(** ** The nodes, as the rules see them *)

Lemma mapping_values_spec pairs values l :
  NoDup values.*1 ->
  mapping_values pairs values = Some l
  <-> exists m, l = values ++ m /\ pairs = ((fun kv => (ScalarNode kv.1, kv.2)) <$> m) /\ NoDup l.*1.
Proof.
  revert values. induction pairs as [|[k v] pairs IH]; intros values Hv; cbn [mapping_values].
  - split; [intros [= <-]; exists []; by rewrite app_nil_r|]. intros ([|? ?] & -> & [=] & _). by rewrite app_nil_r.
  - destruct k as [key| |]; cbn [scalar].
    2-3: split; [done|]; by intros ([|? ?] & -> & [=] & _).
    case_bool_decide as Hk.
    + split; [done|]. intros ([|[k' v'] m] & -> & [=] & Hn); subst. rewrite fmap_app in Hn.
      apply NoDup_app in Hn as (_ & Hd & _). exfalso. apply (Hd k' Hk). cbn. by left.
    + rewrite IH; [|rewrite fmap_app; apply NoDup_app; split_and!; [done | by intros x Hx ->%list_elem_of_singleton | apply NoDup_singleton]].
      split.
      * intros (m & -> & -> & Hn). exists ((key, v) :: m). by rewrite <-app_assoc in *.
      * intros ([|[k' v'] m] & -> & [=] & Hn); subst. exists m. by rewrite <-app_assoc.
Qed.

Lemma mapping_spec n l : mapping (Some n) = Some l <-> fields n l.
Proof.
  unfold fields. destruct n as [| |pairs]; cbn [mapping]; [by split; [|intros [? _]].. |].
  rewrite mapping_values_spec by constructor. split; [intros (m & -> & -> & Hn); done|].
  intros [[= ->] Hn]. by exists l.
Qed.

Lemma mapping_option o l : mapping o = Some l <-> exists n, o = Some n /\ fields n l.
Proof.
  destruct o as [n|]; [|by split; [|intros (n & ? & _)]]. rewrite mapping_spec. split; [by exists n|]. by intros (? & [= <-] & ?).
Qed.

Lemma get_spec l key v : NoDup l.*1 -> get l key = Some v <-> (key, v) ∈ l.
Proof.
  induction l as [|[k w] l IH]; cbn [get]; [by rewrite elem_of_nil|]. intros [Hk Hn]%NoDup_cons.
  rewrite elem_of_cons. case_bool_decide as E; subst.
  - split; [intros [= ->]; by left|]. intros [[= ->]|H]; [done|]. destruct Hk. by apply (list_elem_of_fmap_2' fst _ (key, v)).
  - rewrite IH by done. split; [by right|]. by intros [[= -> _]|].
Qed.

Lemma get_none l key : get l key = None <-> key ∉ l.*1.
Proof.
  induction l as [|[k w] l IH]; cbn [get fmap list_fmap fst]; [split; [intros _; apply not_elem_of_nil | done]|].
  rewrite not_elem_of_cons. case_bool_decide as E; subst; [naive_solver|]. rewrite IH. naive_solver.
Qed.

Lemma read_only_spec o : permission_is_read_only o = true <-> exists n, o = Some n /\ read_only n.
Proof.
  unfold permission_is_read_only. split.
  - destruct (mapping o) as [[|[key v] [|]]|] eqn:E; try done. apply mapping_option in E as (n & -> & -> & _).
    rewrite andb_true_iff, !bool_decide_eq_true. intros [-> Hv]. eexists. split; [done|]. unfold read_only.
    destruct v as [r| |]; try done. by injection Hv as ->.
  - intros (n & -> & ->). reflexivity.
Qed.

Lemma hex_lower_spec c : existsb (N.eqb c) (lit "0123456789abcdef") = true <-> hex_lower c.
Proof.
  unfold hex_lower. rewrite existsb_exists. split.
  - intros (x & Hx & ->%N.eqb_eq). cbv in Hx. lia.
  - intros H. exists c. split; [|apply N.eqb_refl]. cbv. lia.
Qed.

Lemma separator_inj {A} (x : A) a b r s : a ++ x :: r = b ++ x :: s -> x ∉ a -> x ∉ b -> a = b /\ r = s.
Proof.
  revert b. induction a as [|y a IH]; intros [|z b] E Ha Hb; cbn in E.
  - by injection E.
  - injection E as -> _. by destruct Hb; left.
  - injection E as -> _. by destruct Ha; left.
  - injection E as -> E. apply not_elem_of_cons in Ha as [_ Ha], Hb as [_ Hb]. by destruct (IH b E Ha Hb) as [-> ->].
Qed.

Lemma pinned_spec n : immutable_action (scalar (Some n)) = true <-> pinned n.
Proof.
  unfold pinned. destruct n as [reference|nodes|pairs]; cbn [scalar immutable_action].
  2-3: split; [done | by intros (? & ? & ? & _)].
  pose proof (partition_spec 64 reference) as Hp. destruct (partition 64 reference) as [action [revision|]].
  - destruct Hp as [-> Ha]. rewrite !andb_true_iff, !bool_decide_eq_true, forallb_Forall.
    rewrite (Forall_iff _ _ _ hex_lower_spec).
    split; [intros [[? ?] ?]; eauto 10|]. intros (a & r & [= E] & Hne & Hn & Hl & Hx).
    apply separator_inj in E as [-> ->]; done.
  - split; [done|]. intros (a & r & [= E] & _ & _ & _). destruct Hp as [<- Hn]. destruct Hn. rewrite E, elem_of_app, elem_of_cons. auto.
Qed.

Lemma step_spec path n : step_violations path n = [] <-> step_allowed n.
Proof.
  unfold step_violations, step_allowed. destruct (mapping (Some n)) as [l|] eqn:E.
  - apply mapping_spec in E as Hf. pose proof Hf as [_ Hn]. split.
    + intros H. exists l. split; [done|]. intros u Hu%get_spec; [|done]. rewrite Hu in H. apply pinned_spec.
      by destruct (immutable_action _).
    + intros (m & Hm%mapping_spec & H). rewrite E in Hm. injection Hm as <-.
      destruct (get l (lit "uses")) as [u|] eqn:Eu; [|done]. apply get_spec, H, pinned_spec in Eu; [|done]. by rewrite Eu.
  - split; [done|]. intros (m & Hm%mapping_spec & _). congruence.
Qed.

Lemma steps_spec path steps : steps ≫= step_violations path = [] <-> Forall step_allowed steps.
Proof.
  induction steps as [|n steps IH]; [by split|]. rewrite Forall_cons, <-IH, <-(step_spec path). cbn. by rewrite app_nil.
Qed.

### What this task involves
In the records above, the line with "- split; [done|]. intros (a" marks the start and the line with "injection Hm as <-." marks the end; copy that stretch exactly, both lines included, and nothing else.

### Solution below
  - split; [done|]. intros (a & r & [= E] & _ & _ & _). destruct Hp as [<- Hn]. destruct Hn. rewrite E, elem_of_app, elem_of_cons. auto.
Qed.

Lemma step_spec path n : step_violations path n = [] <-> step_allowed n.
Proof.
  unfold step_violations, step_allowed. destruct (mapping (Some n)) as [l|] eqn:E.
  - apply mapping_spec in E as Hf. pose proof Hf as [_ Hn]. split.
    + intros H. exists l. split; [done|]. intros u Hu%get_spec; [|done]. rewrite Hu in H. apply pinned_spec.
      by destruct (immutable_action _).
    + intros (m & Hm%mapping_spec & H). rewrite E in Hm. injection Hm as <-.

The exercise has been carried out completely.